Like connoisseurs of fine wine, vintage shoppers have their high standards. While those in search of the perfect merlot might sniff the cork, hold the glass up to the light and sip with discernment, vintage clothing shoppers must know: Are there any noticeable stains? Does the zipper work? Do polyester pants make my ass look huge? Fans of these queries, take heart: The Way We Wore is the store for you. Friendly owner Pam Nunnally will be glad to help you find just the right smoking jacket, or honestly tell you if those '70s-style heart-shaped purple sunglasses make your head look freakishly large. The store (an old house in Montrose) is well organized, the clothes are in good shape, and the tremendous selection of '40s swing dresses, ruffled tuxedo shirts and '70s disco gowns seems to go on and on. And if you're looking for an outfit for a special onetime affair, you can rent instead of buying. Yes indeed, if The Way We Wore were a bottle of wine, it would be a $300 bottle of some fine chardonnay. Except when you leave this store, you'll be drunk with happiness and looking really sharp.

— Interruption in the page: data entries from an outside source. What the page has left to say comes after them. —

(* ===== verification/CatalogTheorems.v ===== *)
(** * The catalog keeps its books

    Properties of every catalog that committed commands can lead to: the
    tables agree with each other, usage and counters are exact, limits and the
    journal hold, payloads queued for deletion are unused, and batching commands
    into transactions changes nothing. *)

From S2P Require Import Prelude Bytes Tables ObjectLock CoreTypes Keys Catalog Commands CatalogInv CatalogSteps CatalogUploads CatalogMultipart Reachable.
Import ObjectLock CoreTypes Keys Catalog Commands CatalogInv CatalogSteps CatalogUploads CatalogMultipart Reachable Frames Samples.

Module CatalogTheorems.
Section CatalogTheorems.
Context `{UuidCrate}.

Lemma reachable_run c cmds : reachable c → admissible c cmds → reachable (run cmds c).
Proof.
  intros (cmds0 & Hok0 & ->) Hok. exists (cmds0 ++ cmds). rewrite run_app. split; [|done].
  by apply admissible_app.
Qed.

(** C2: every reachable catalog is consistent. Whatever commands are committed,
    in whatever order and whether or not they fail, as long as their arguments are
    well-formed values of their Rust types and the identifier drawn for a new version
    or marker is not in use ([command_ok]; nothing is asked of payload identifiers,
    so retried and concurrent completions are covered), the tables keep describing
    one another: names and identifiers of buckets are two views of the same
    records, the order and null indexes list exactly the versions and the null
    versions, the current view shows at most one live version per key, every
    lock belongs to a non-null version of a versioned bucket with Object Lock,
    uploads and parts belong to existing buckets and uploads, lifecycle rules to
    existing buckets, the journal has no gaps, and usage rows, counters and byte
    limits agree with the rows. *)
Theorem catalog_consistent (c : Catalog) (Hreach : reachable c) : Inv c.
Proof. by apply reachable_inv. Qed.

(** C4: usage and counters are exact. In every reachable catalog each bucket's
    usage row and the global counters are what counting the rows and adding up
    the sizes of objects, versions and parts gives: no command loses or double
    counts a byte, and the 64-bit arithmetic never wraps. *)
Theorem accounting_exact (c : Catalog) (Hreach : reachable c) :
  (∀ b, usage_of c b = exact_usage (OBJECTS c) (VERSIONS c) (MULTIPART c) (PARTS c) b) ∧
  totals c = exact_totals (OBJECTS c) (VERSIONS c) (PARTS c) ∧
  counter c PHYSICAL_BYTES = tsum rsize (VERSIONS c) ∧
  counter c BUCKET_COUNT = Z.of_nat (size (BUCKETS c)).
Proof.
  pose proof (reachable_inv c Hreach) as Hinv. destruct (inv_books _ Hinv) as [Hu Ht].
  split_and!; [done|done| |].
  - rewrite (inv_physical _ Hinv). by apply (f_equal version_bytes) in Ht.
  - rewrite (inv_bucket_count _ Hinv). apply tsum_one_size.
Qed.

(** C13: the byte limit the code enforces. In every reachable catalog the bytes of all
    versions of a bucket, current or not, together with the bytes of the parts
    of its unfinished uploads, stay within the bucket's byte limit, if the limit is
    below 2^64 - 1 (the saturating sum of the check cannot exceed that one). This is
    stricter than docs/administration/quotas.md, which says that noncurrent versions
    and unfinished uploads do not count. *)
Theorem byte_quota_respected (c : Catalog) (id : bytes) (b : Bucket) (limit : Z)
    (Hreach : reachable c) (Hb : BUCKETS c !! id = Some b)
    (Hlimit : quota_bytes (b_quota b) = LimitBytes limit) (Hmax : limit < u64_max) :
  bsum record_bucket rsize id (VERSIONS c) + bsum (part_bucket (MULTIPART c)) p_size id (PARTS c) ≤ limit.
Proof.
  pose proof (reachable_inv c Hreach) as Hinv. pose proof (inv_quotas _ Hinv _ _ Hb) as Hq.
  rewrite Hlimit, (books_usage _ _ _ _ _ _ (inv_books _ Hinv)) in Hq. simpl in Hq.
  apply Z.leb_le in Hq. unfold u64_saturating_add in Hq. lia.
Qed.

Lemma commit_one_grows cmd c : is_prune cmd = false → journal_grows c (commit_one cmd c).2.
Proof.
  intros Hp. unfold commit_one, atomically. destruct (apply_command_tx cmd c) as [[o|e] c'] eqn:Hrun; [|done].
  by eapply apply_command_grows.
Qed.

(** The journal rows a run must not prune. *)
Definition keeps_event (s : Z) (cmd : MetadataCommand) : Prop :=
  match cmd with PruneMutationEvents through => through < s | _ => True end.

Lemma commit_one_event cmd c s e :
  Inv c → keeps_event s cmd → MUTATION_EVENTS c !! s = Some e →
  MUTATION_EVENTS (commit_one cmd c).2 !! s = Some e.
Proof.
  intros Hinv Hk He. destruct (is_prune cmd) eqn:Hp.
  - destruct cmd; try discriminate Hp. cbn [keeps_event] in Hk.
    destruct (commit_one_cases (PruneMutationEvents through_sequence) c) as [(o & c' & Hrun & ->)|[e' ->]]; [|done].
    cbn [apply_command_tx] in Hrun. tx_step Hrun. by eapply prune_lookup.
  - by apply (commit_one_grows cmd c Hp (inv_journal _ Hinv)).
Qed.

(** C35: the journal is gapless and append-only. In every reachable catalog the
    journal holds exactly the events after the last pruned one up to the last
    number assigned, each under its own sequence number; and whatever commands
    follow, an event stays as it is until a prune names its number or a later
    one. *)
Theorem journal_gapless_append_only (c : Catalog) (cmds : list MetadataCommand) (s : Z)
    (e : MutationEvent) (Hreach : reachable c) (Hok : admissible c cmds)
    (He : MUTATION_EVENTS c !! s = Some e) (Hprune : Forall (keeps_event s) cmds) :
  (∃ pruned, ∀ s, is_Some (MUTATION_EVENTS c !! s) ↔ pruned < s ≤ counter c MUTATION_EVENT_SEQUENCE) ∧
  e_sequence e = s ∧ MUTATION_EVENTS (run cmds c) !! s = Some e.
Proof.
  pose proof (reachable_inv c Hreach) as Hinv.
  destruct (inv_journal _ Hinv) as (_ & pruned & _ & Hdom & Hseq). split_and!; [by eauto|by apply Hseq|].
  clear Hdom Hseq Hreach. revert c Hinv Hok He. induction Hprune as [|cmd cmds Hk _ IH]; intros c Hinv Hok He; [done|].
  destruct Hok as [Hcmd Hok]. cbn [run]. apply IH; [by apply commit_one_inv|done|by apply commit_one_event].
Qed.

(** C26: group commit is invisible. However the commands that arrive are cut into
    batches, and whether the transaction of a batch commits or is abandoned for
    one transaction per command, the replies and the catalog are those of
    committing the commands one at a time in arrival order. *)
Theorem metadata_group_commit (batches : list (list MetadataCommand)) (c : Catalog) :
  GroupCommit.writer_run commit_batch batches c =
  GroupCommit.one_at_a_time apply_command_tx (concat batches) c.
Proof.
  apply GroupCommit.writer_run_one_at_a_time. intros batch c0. unfold commit_batch.
  destruct batch as [|x [|y batch]]; [done|by rewrite GroupCommit.one_at_a_time_singleton|].
  unfold atomically. destruct (GroupCommit.apply_all apply_command_tx (x :: y :: batch) c0) as [[os|e] c1] eqn:Hrun; [|done].
  by rewrite (GroupCommit.apply_all_one_at_a_time _ _ _ _ _ Hrun).
Qed.

Lemma commit_one_mark cmd c : mark_le c (commit_one cmd c).2.
Proof.
  unfold commit_one, atomically. destruct (apply_command_tx cmd c) as [[o|e] c'] eqn:Hrun; [|done].
  by eapply apply_command_mark.
Qed.

(** the observed clock never goes back. The high-water mark of the clock only
    rises along any sequence of commands, and a release that observes a time
    further behind the mark than its tolerance is refused without effect. *)
Theorem clock_watermark_monotone (c : Catalog) (cmds : list MetadataCommand) (release : LockRelease)
    (m : Z) (Hm : CLOCK c !! CLOCK_WATERMARK = Some m) :
  (∃ m', CLOCK (run cmds c) !! CLOCK_WATERMARK = Some m' ∧ m ≤ m') ∧
  (micros (observed_at release) < i64_saturating_sub m (clock_tolerance_seconds release * 1000000) →
   observe_clock release c = (Err ClockWentBackwards, c)).
Proof.
  split.
  - assert (Hle : mark_le c (run cmds c)).
    { clear Hm. revert c. induction cmds as [|cmd cmds IH]; intros c; cbn [run]; [done|].
      etrans; [apply commit_one_mark|apply IH]. }
    unfold mark_le, mark in Hle. rewrite Hm in Hle.
    destruct (CLOCK (run cmds c) !! CLOCK_WATERMARK) as [m'|]; [by eauto|done].
  - intros Hback. unfold observe_clock, mbind, tx_bind, tx_gets, tx_guard. rewrite Hm.
    apply Z.ltb_lt in Hback. by rewrite Hback.
Qed.

End CatalogTheorems.

(** ** Witnesses *)

#[local] Existing Instance sample_uuids.

Lemma catalog_consistent_witness : Inv sample_catalog.
Proof. apply (catalog_consistent sample_catalog). exact sample_reachable. Defined.

Lemma accounting_exact_witness :
  (∀ b, usage_of sample_catalog b =
     exact_usage (OBJECTS sample_catalog) (VERSIONS sample_catalog) (MULTIPART sample_catalog) (PARTS sample_catalog) b) ∧
  totals sample_catalog = exact_totals (OBJECTS sample_catalog) (VERSIONS sample_catalog) (PARTS sample_catalog) ∧
  counter sample_catalog PHYSICAL_BYTES = tsum rsize (VERSIONS sample_catalog) ∧
  counter sample_catalog BUCKET_COUNT = Z.of_nat (size (BUCKETS sample_catalog)).
Proof. apply (accounting_exact sample_catalog). exact sample_reachable. Defined.

Lemma byte_quota_respected_witness :
  bsum record_bucket rsize (uid 1) (VERSIONS sample_catalog) +
  bsum (part_bucket (MULTIPART sample_catalog)) p_size (uid 1) (PARTS sample_catalog) ≤ 40.
Proof.
  eapply (byte_quota_respected sample_catalog (uid 1)).
  - exact sample_reachable.
  - vm_compute. reflexivity.
  - reflexivity.
  - unfold u64_max. lia.
Defined.

Lemma journal_gapless_append_only_witness :
  ∃ e, (∃ pruned, ∀ s, is_Some (MUTATION_EVENTS sample_catalog !! s) ↔
          pruned < s ≤ counter sample_catalog MUTATION_EVENT_SEQUENCE) ∧
    e_sequence e = 3 ∧
    MUTATION_EVENTS (run [PruneMutationEvents 2; RecoverMultipartCompletions] sample_catalog) !! 3 = Some e.
Proof.
  eexists. eapply (journal_gapless_append_only sample_catalog [PruneMutationEvents 2; RecoverMultipartCompletions] 3).
  - exact sample_reachable.
  - repeat split.
  - vm_compute. reflexivity.
  - repeat constructor; cbn; lia.
Defined.

Lemma clock_watermark_monotone_witness :
  let c := run [ObserveClock (lock_release_new 5000000 1)] empty_catalog in
  let cmds := [ObserveClock (lock_release_new 4000000 1); ObserveClock (lock_release_new 7000000 1)] in
  (∃ m', CLOCK (run cmds c) !! CLOCK_WATERMARK = Some m' ∧ 5000 ≤ m') ∧
  (micros 1 < i64_saturating_sub 5000 0 → observe_clock (lock_release_new 1 0) c = (Err ClockWentBackwards, c)).
Proof. intros c cmds. apply (clock_watermark_monotone c cmds (lock_release_new 1 0)). reflexivity. Defined.

End CatalogTheorems.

A few weeks back we heard a woman walk into the bakery and say she was new to the neighborhood and needed to find a good place to order a cake for her mother's upcoming birthday celebration. If there were such a thing as the dessert jackpot, this woman had hit it. She asked a few of the people in line about the bakery's reputation. One person gestured to some of the letters on the wall -- letters from a former governor and president, as well as one from a former governor-turned-president. Another person told her to walk into the dining area (Acadian Bakers also serves lunch) and take a look at the pictures on the wall. There are photographs of cakes in all kinds of shapes and sizes and colors, a sign that the bakers of Acadian are up for any decorative challenge. More than mere bakers, they are cake designers. So what can you get ready-to-go should your sweet tooth cry out for immediate satisfaction? Go for a lemon bar, but only if you're a lemon lover. If chocolate's your thing, try the brownie chocolate mousse cake. Those are the favorites of the woman behind the counter, and she should know.